What to do:
Exactly the lines from the opening of the records through the line containing "match r with" should be copied, with both included.

Material provided:

(** * scripts/pm_slack_bridge.py: the Slack bridge of the PM agent

    A shallow embedding of the module's start-up code and of its single
    listener, [handle_mention], together with the properties the
    specification states about them.

    The listener talks to four collaborators: the chat transport ([say],
    [app.client.files_upload]), the agent ([pm_agent.initiate_chat]), the
    temporary-file layer ([tempfile.NamedTemporaryFile]) and the logger.
    Every call it makes is appended to a trace kept in the program state;
    what the collaborators answer is taken from an environment [Env], so
    that every theorem quantifies over all behaviours of the outside world. *)

From stdpp Require Import gmap strings list fin_maps.
From Stdlib Require Import ZArith Ascii.

Local Open Scope Z_scope.

(** ** Python values and exceptions *)

Module Py.

(** An instance of a subclass of [Exception]: its class name and what
    [str(e)] gives. These are the failures [except Exception] catches;
    signals outside [Exception] (cancellation of the task, interpreter
    exit) are not failures of a call and are not modelled. *)
Record exn := Exn { exc_class : string; exc_str : string }.

Definition result (A : Type) : Type := exn + A.

#[global] Instance result_ret : MRet result := λ A x, inr x.
#[global] Instance result_bind : MBind result := λ A B f r,
  match r with
  | inl e => inl e
  | inr x => f x
  end.

(** [KeyError(key)]; [str] of a [KeyError] is the [repr] of the key. The
    program only subscripts with literal keys that need no escaping. *)
Definition KeyError (key : string) : exn := Exn "KeyError" ("'" +:+ key +:+ "'").

Definition TypeError (msg : string) : exn := Exn "TypeError" msg.
Definition ValueError (msg : string) : exn := Exn "ValueError" msg.
Definition FileExistsError (msg : string) : exn := Exn "FileExistsError" msg.
Definition FileNotFoundError (msg : string) : exn := Exn "FileNotFoundError" msg.

(** [d[key]] on a dict with string keys. *)
Definition getitem {V} (d : gmap string V) (key : string) : result V :=
  match d !! key with
  | Some v => inr v
  | None => inl (KeyError key)
  end.

(** [os.getenv(key, default)]. *)
Definition getenv (environ : gmap string string) (key default : string) : string :=
  match environ !! key with
  | Some v => v
  | None => default
  end.

(** [str.lower] on the bytes of a string: the letters [A]..[Z] are mapped
    to [a]..[z], every other byte is kept. No character outside ASCII has
    a lower-case form made of the letters of ["true"], so the comparison
    of start-up is decided by this function. *)
Definition lower_ascii (c : ascii) : ascii :=
  let n := nat_of_ascii c in
  if ((65 <=? n) && (n <=? 90))%nat then ascii_of_nat (n + 32) else c.

Fixpoint lower (s : string) : string :=
  match s with
  | EmptyString => EmptyString
  | String c s' => String (lower_ascii c) (lower s')
  end.

(** What the expression [pm_agent.initiate_chat(...).summary] evaluates
    to: a [str], or an object of another type (named by [type_name]; the
    declared default of the attribute is [None]). *)
Inductive pyobj :=
| PyStr (s : string)
| PyOther (type_name : string).

End Py.
Export Py.

(** ** Module globals (lines 15-19) *)

Record Globals := {
  BOT_TOKEN : string;
  APP_TOKEN : string;
  SIGN_SECRET : string;
  CHANNEL : string;
  HALT : bool;
}.

Definition load_globals (environ : gmap string string) : result Globals :=
  bot ← getitem environ "SLACK_BOT_TOKEN";
  app ← getitem environ "SLACK_APP_TOKEN";
  sign ← getitem environ "SLACK_SIGNING_SECRET";
  let channel := getenv environ "BUILD_BOT_CHANNEL" "#build-bot" in
  let halt := bool_decide (lower (getenv environ "HALT_PIPELINE" "false") = "true") in
  mret {| BOT_TOKEN := bot; APP_TOKEN := app; SIGN_SECRET := sign;
          CHANNEL := channel; HALT := halt |}.

(** ** The outside world *)

(** The calls the listener makes on its collaborators. *)
Inductive call :=
| Say (text : string)
| InitiateChat (message : string) (max_turns : Z)
| NamedTemporaryFile (mode suffix : string) (delete : bool)
| TmpWrite (name data : string)
| TmpFlush (name : string)
| TmpClose (name : string)
| FilesUpload (channels file title initial_comment : string)
| LoggerInfo (msg : string)
| LoggerError (msg : string).

#[global] Instance call_eq_dec : EqDecision call.
Proof. solve_decision. Defined.

(** A file delivered to the chat platform. *)
Record upload := {
  up_channels : string;
  up_content : string;
  up_title : string;
  up_initial_comment : string;
}.

(** How the collaborators behave while one event is handled.
    [raises c] is the exception the call [c] ends with, if any (the
    listener never makes the same call twice for one event, and every
    event comes with its own [Env]);
    [agent message max_turns] is the outcome of
    [pm_agent.initiate_chat(message, config={"max_turns": max_turns}).summary];
    [tmp_stems] are the candidate paths of a temporary file without
    their suffix (directory, prefix and random part), in the order the
    name generator yields them (at most [TMP_MAX] of them). *)
Record Env := {
  raises : call → option exn;
  agent : string → Z → result pyobj;
  tmp_stems : list string;
}.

Response for this exercise:
(** * scripts/pm_slack_bridge.py: the Slack bridge of the PM agent

    A shallow embedding of the module's start-up code and of its single
    listener, [handle_mention], together with the properties the
    specification states about them.

    The listener talks to four collaborators: the chat transport ([say],
    [app.client.files_upload]), the agent ([pm_agent.initiate_chat]), the
    temporary-file layer ([tempfile.NamedTemporaryFile]) and the logger.
    Every call it makes is appended to a trace kept in the program state;
    what the collaborators answer is taken from an environment [Env], so
    that every theorem quantifies over all behaviours of the outside world. *)

From stdpp Require Import gmap strings list fin_maps.
From Stdlib Require Import ZArith Ascii.

Local Open Scope Z_scope.

(** ** Python values and exceptions *)

Module Py.

(** An instance of a subclass of [Exception]: its class name and what
    [str(e)] gives. These are the failures [except Exception] catches;
    signals outside [Exception] (cancellation of the task, interpreter
    exit) are not failures of a call and are not modelled. *)
Record exn := Exn { exc_class : string; exc_str : string }.

Definition result (A : Type) : Type := exn + A.

#[global] Instance result_ret : MRet result := λ A x, inr x.
#[global] Instance result_bind : MBind result := λ A B f r,
  match r with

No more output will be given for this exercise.